Monday, June 29, 2015

GOD'S OFFER TO THE NATIONS

GOD'S OFFER TO THE NATIONS

"The scripture, foreseeing that God would justify the nations by faith,
preached the gospel beforehand unto Abraham, saying,
In thee shall all the nations be blessed.
" Galatians 3:8

Michael Wilcock

GOD has an international view of this world. It is a universal gospel which He places before all the nations alike. It is not one choice for us and another choice for some else; it is not one choice for the Jews and a different one for the Gentiles; it was not one choice before the time of Christ and a different choice afterwards. It is always and in all places the same choice with which God confronts the nations.

Genesis 10 tells us how the single root of humanity began to be divided up into the great nationalities which have existed in our world ever since Babel. The first figure who arises after that event is that of Abraham (Chapter 12). He was the truly international man who began from the great civilisation of the ancient world in the valley of the Euphrates and Tigris and who then travelled across such frontiers as there were in those days and for a time settled in Egypt, at the other end of the civilised world. He thus came to a different nation, people of a different language. He then moved up from Egypt and lived in the land of Canaan, remaining there for many, many years.

All the time, as we are told in Hebrews 11, he was seeking a homeland. Neither Ur, from which he came, nor Egypt, to which he went, nor Canaan, where he ultimately settled, was his homeland: "People who speak as Abraham spoke make it clear that they are seeking a homeland" (Hebrews 11:14). The writer goes on to say that if that was what they meant by a homeland, the opportunity would have come sooner or later for them to go there, to settle down and make it their home. In fact they were desiring a better country than Ur of the Chaldees or Egypt or Canaan. They were looking for their heavenly homeland.

So we suggest that Abraham is the international man. He belongs to all those nations since really, deeper than all of them, his allegiance was to his heavenly home. This is all summed up for us in the verse upon which we now base our study: "The Scripture, foreseeing that God would justify the Gentiles by faith, preached the gospel beforehand unto Abraham, saying, In you shall all the nations be blessed" (Galatians 3:8).

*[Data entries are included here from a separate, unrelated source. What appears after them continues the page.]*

(* ===== verification/Erase.v ===== *)
(** * The lists apart from the rest of the store

    Operations that leave the lists of the table alone, those of the allocator
    and of the threads' own variables, and the store as an updater's list
    operations see it. *)
From S2P Require Import Prelude Mem RG SWP Table TableFacts Allocator.

(** ** Operations off the lists *)

(** The allocator's locations, and operations on them. *)
Definition off_loc (l : loc) : bool :=
  match l with LMrNext _ | LTls _ _ | LGlob _ => true | _ => false end.

Definition off_op (o : op) : Prop :=
  match o with
  | Load _ | Fence _ | CallocNode => True
  | Store l _ | CmpXchg l _ _ | XAdd l _ | Xchg l _ => off_loc l = true
  | _ => False
  end.

Fixpoint off_prog (P : op -> Prop) {A} (p : prog A) : Prop :=
  match p with
  | Vis o k => off_op o /\ P o /\ forall r, off_prog P (k r)
  | _ => True
  end.

Lemma off_bind P {A B} (p : prog A) (f : A -> prog B) :
  off_prog P p -> (forall a, off_prog P (f a)) -> off_prog P (p ≫= f).
Proof. induction p as [a|e|o k IH]; cbn; [auto|done|]. intros (H1 & H2 & H3) Hf. auto. Qed.

Lemma off_weaken (P P' : op -> Prop) {A} (p : prog A) : (forall o, P o -> P' o) -> off_prog P p -> off_prog P' p.
Proof. intros HP. induction p as [a|e|o k IH]; cbn; [done..|]. intros (H1 & H2 & H3). auto. Qed.

(** A program of the allocator, operation by operation. *)
Ltac off_steps := repeat (apply I || (split; [done|split; [done|intros ?]]) || (apply off_bind; [|intros ?]) || case_match || assumption).

Lemma off_new_node fuel t : off_prog (fun _ => True) (new_node fuel t).
Proof.
  assert (Hs : forall n, off_prog (fun _ => True) (steal_freelist n t)) by (induction n as [|n IH]; [done|]; cbn; off_steps).
  unfold new_node. cbn. off_steps. apply Hs.
Qed.

(** [free_node] never allocates. *)
Lemma off_free_node fuel t n : off_prog (fun o => o <> CallocNode) (free_node fuel t n).
Proof.
  assert (Hp : forall f, off_prog (fun o => o <> CallocNode) (push_freelist f t)).
  { induction f as [|f IH]; [done|]. cbn. off_steps. }
  unfold free_node. cbn. off_steps. apply Hp.
Qed.

(** A write to the lists is one whatever the rest of the store holds. *)
Lemma list_step_agree m1 m2 g l v g' : (forall x, list_loc x = true -> m1 !! x = m2 !! x) ->
  (forall p, node m1 p <-> node m2 p) -> list_loc l = true ->
  list_step m1 g (<[l := v]> m1) g' -> list_step m2 g (<[l := v]> m2) g'.
Proof.
  intros Hm Hno Hl Hs. remember (<[l := v]> m1) as m1' eqn:Hm1.
  assert (Hw : forall l0 v0, list_loc l0 = true -> <[l0 := v0]> m1 = <[l := v]> m1 -> <[l0 := v0]> m2 = <[l := v]> m2).
  { intros l0 v0 Hl0 He. apply map_eq. intros x. destruct (list_loc x) eqn:Hx.
    - assert (He' : <[l0 := v0]> m1 !! x = <[l := v]> m1 !! x) by (by rewrite He). revert He'.
      destruct (decide (l0 = x)) as [->|], (decide (l = x)) as [->|];
        rewrite ?lookup_insert_eq, ?lookup_insert_ne by done; rewrite ?Hm by done; congruence.
    - rewrite !lookup_insert_ne; [done|..]; intros ->; congruence. }
  assert (Hk : forall x, nkey m1 x = nkey m2 x) by (intros x; unfold nkey; by rewrite Hm).
  destruct Hs as [p w Hn Hp|p q Hn Hp Hq|i pre suf p Hi Hpd Hn Hp Hx H1 H2|i pre d suf Hi Hpd].
  - rewrite <- (Hw (LKey p) w) by done. apply ls_key; [by apply Hno|done].
  - rewrite <- (Hw (LNext p) q) by done. apply ls_next; [by apply Hno|done|].
    destruct Hq as [?|?]; [by left|right; by apply Hno].
  - rewrite <- (Hw (cell LNext (LHead i) pre) p) by (done || apply cell_list_loc).
    apply ls_link; [done|done|by apply Hno|done|by rewrite <- Hm| |]; intros x Hin; rewrite <- !Hk; auto.
  - rewrite <- (Hw (cell LNext (LHead i) pre) (hd0 suf)) by (done || apply cell_list_loc). by apply ls_unlink.
Qed.

(** ** The erased store *)

(** The store without what the allocator and the threads' own variables are
    about: what the updater's list operations see. *)
Definition erase (m : mem) : mem :=
  map_imap (fun l v => match l with
    | LHead _ | LLock _ | LKey _ | LNext _ | LRc _ | LGc _ => Some v
    | LMrNext _ => Some 0
    | _ => None end) m.

Lemma erase_list m l : list_loc l = true -> erase m !! l = m !! l.
Proof. unfold erase. rewrite map_lookup_imap. destruct l; try done; by destruct (m !! _). Qed.

Lemma erase_lock m i : erase m !! LLock i = m !! LLock i.
Proof. unfold erase. rewrite map_lookup_imap. by destruct (m !! _). Qed.

Lemma erase_some m l : is_Some (erase m !! l) <-> is_Some (m !! l) /\ match l with
  LHead _ | LLock _ | LKey _ | LNext _ | LMrNext _ | LRc _ | LGc _ => True | _ => False end.
Proof.
  unfold erase. rewrite map_lookup_imap. destruct (m !! l) as [v|]; simpl; [|split; [by intros []|by intros [[] _]]].
  destruct l; split; try done; by intros [].
Qed.

Lemma node_erase m p : node (erase m) p <-> node m p.
Proof.
  unfold node. rewrite !Forall_forall. split; intros [H0 Hf]; (split; [done|]); intros f Hin; specialize (Hf f Hin).
  - by apply erase_some in Hf as [? _].
  - apply erase_some. split; [done|]. unfold node_fields in Hin. set_unfold in Hin. by destruct_or! Hin; subst f.
Qed.

Lemma erase_insert_off m l v : off_loc l = true -> is_Some (mget m l) -> erase (<[l := v]> m) = erase m.
Proof.
  intros Hl Hm. apply map_eq. intros l'. unfold erase. rewrite !map_lookup_imap.
  destruct (decide (l = l')) as [<-|Hne]; [|by rewrite lookup_insert_ne]. rewrite lookup_insert_eq.
  destruct l; try done; simpl; [|by destruct (m !! _)..]. unfold mget in Hm. simpl in Hm.
  destruct (m !! LMrNext p); [done|by destruct Hm].
Qed.

Lemma erase_insert_list m l v : list_loc l = true -> erase (<[l := v]> m) = <[l := v]> (erase m).
Proof.
  intros Hl. apply map_eq. intros l'. unfold erase. rewrite map_lookup_imap.
  destruct (decide (l = l')) as [<-|Hne]; [rewrite !lookup_insert_eq; by destruct l|].
  rewrite !lookup_insert_ne by done. by rewrite map_lookup_imap.
Qed.

Lemma grows_erase m : grows off_list m (erase m).
Proof.
  split; [| | | |done|done].
  - intros l v Hl. apply negb_false_iff in Hl. rewrite !mget_list_loc, erase_list by done. done.
  - intros p. by rewrite node_erase.
  - intros l Hl Hm. apply erase_some. split; [done|]. by destruct l.
  - intros n q. rewrite erase_list by done. by left.
Qed.

Lemma erase_eq_node m m' p : erase m' = erase m -> node m' p -> node m p.
Proof. intros He Hn. apply node_erase. rewrite <- He. by apply node_erase. Qed.

Lemma erase_grows m m' : grows off_list m m' -> grows off_list (erase m) (erase m').
Proof.
  intros [Hk Hn Hd Hx Hr Hl]. split; [| | | |done|done].
  - intros l v Hll. apply negb_false_iff in Hll. rewrite !mget_list_loc, !erase_list by done.
    rewrite <- !mget_list_loc by done. apply Hk. by rewrite Hll.
  - intros p. rewrite !node_erase. apply Hn.
  - intros l Hh. rewrite !erase_some. intros [Hs Hm]. split; [by apply Hd|done].
  - intros n q. rewrite !erase_list by done. apply Hx.
Qed.

(** An operation of the allocator. *)
Lemma off_op_exec `{HC : Calloc} {HT : CallocTotal} o m r m' : off_op o -> op_exec o m = Some (r, m') ->
  grows off_list m m' /\ (o <> CallocNode -> erase m' = erase m).
Proof.
  assert (Hst : forall l v, off_loc l = true -> is_Some (mget m l) ->
    grows off_list m (<[l := v]> m) /\ erase (<[l := v]> m) = erase m).
  { intros l v Hl Hm. split; [apply grows_store; by destruct l|by apply erase_insert_off]. }
  intros Ho He. destruct o as [l|l v|l ov nv|l d|l v| | | | | | |b|c]; cbn in *; try done;
    try (destruct (mget m l) as [w|] eqn:Hw; [|done]; cbn in He).
  - by injection He as <- <-.
  - injection He as <- <-. destruct (Hst l v) as [? ?]; [done|by rewrite Hw|done].
  - injection He as <- <-. case_decide; [|done]. destruct (Hst l nv) as [? ?]; [done|by rewrite Hw|done].
  - injection He as <- <-. destruct (Hst l (u64 (w + d))) as [? ?]; [done|by rewrite Hw|done].
  - injection He as <- <-. destruct (Hst l v) as [? ?]; [done|by rewrite Hw|done].
  - injection He as <- <-. destruct (calloc_total m) as (Hp & Ha & Hf). rewrite decide_False by lia.
    split; [by apply grows_calloc|done].
  - by injection He as <- <-.
Qed.

(** A program of the allocator that allocates nothing leaves the rest alone. *)
Lemma off_run `{HC : Calloc} {HT : CallocTotal} {A} (p : prog A) : forall m a m',
  off_prog (fun o => o <> CallocNode) p -> run p m = Ok a m' -> erase m' = erase m.
Proof.
  induction p as [b|e|o k IH]; intros m a m' Hoff Hr; simpl in *; [congruence|done|].
  destruct Hoff as (Ho & Hc & Hk). destruct (op_exec o m) as [[r m1]|] eqn:He; [|done].
  rewrite (IH r m1 a m' (Hk r) Hr). by apply (off_op_exec o m r).
Qed.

The Blessing that God sets before the Nations

There is one blessing which God holds out to men of every race and colour, creed and culture; it is the blessing of justification. This matter of justifying the nations represents the heart of God for His world. This fact makes us think of evangelism and the world wide spread of the Good News. But of course with Christian missions many other things have accompanied the gospel. All sorts of things have gone on under the umbrella of overseas evangelism, and very rightly so.

Think of the situation of the missionary a hundred and fifty years ago. He went to benighted corners of the globe where he found people who had none of his advantages. He often found folk who had all sorts of needs. They lived in grass huts, they had no medicines, they had no schools. So the missionaries took with them, along with the gospel, all those other benefits which they understood to be part and parcel of Christian civilisation -- and they still do. So we continue to support Christian hospitals, Christian schools and other accompaniments of the gospel, but as we do so we raise problems.

I understand that those past conditions are changing and passing away. Whereas a profound [63/64] spiritual need remains, we can no longer say that we must provide medicine or education or plumbing that at one time seemed to be part and parcel of missionary work, so we have to ask ourselves what it is that those in other lands need. Even when our western benefits are no longer wanted and people will no longer thank us for Christian civilisation's good things, what is there that is still lacking? The answer, of course, is that the great blessing still to be offered is that of justification. People need to be right with God.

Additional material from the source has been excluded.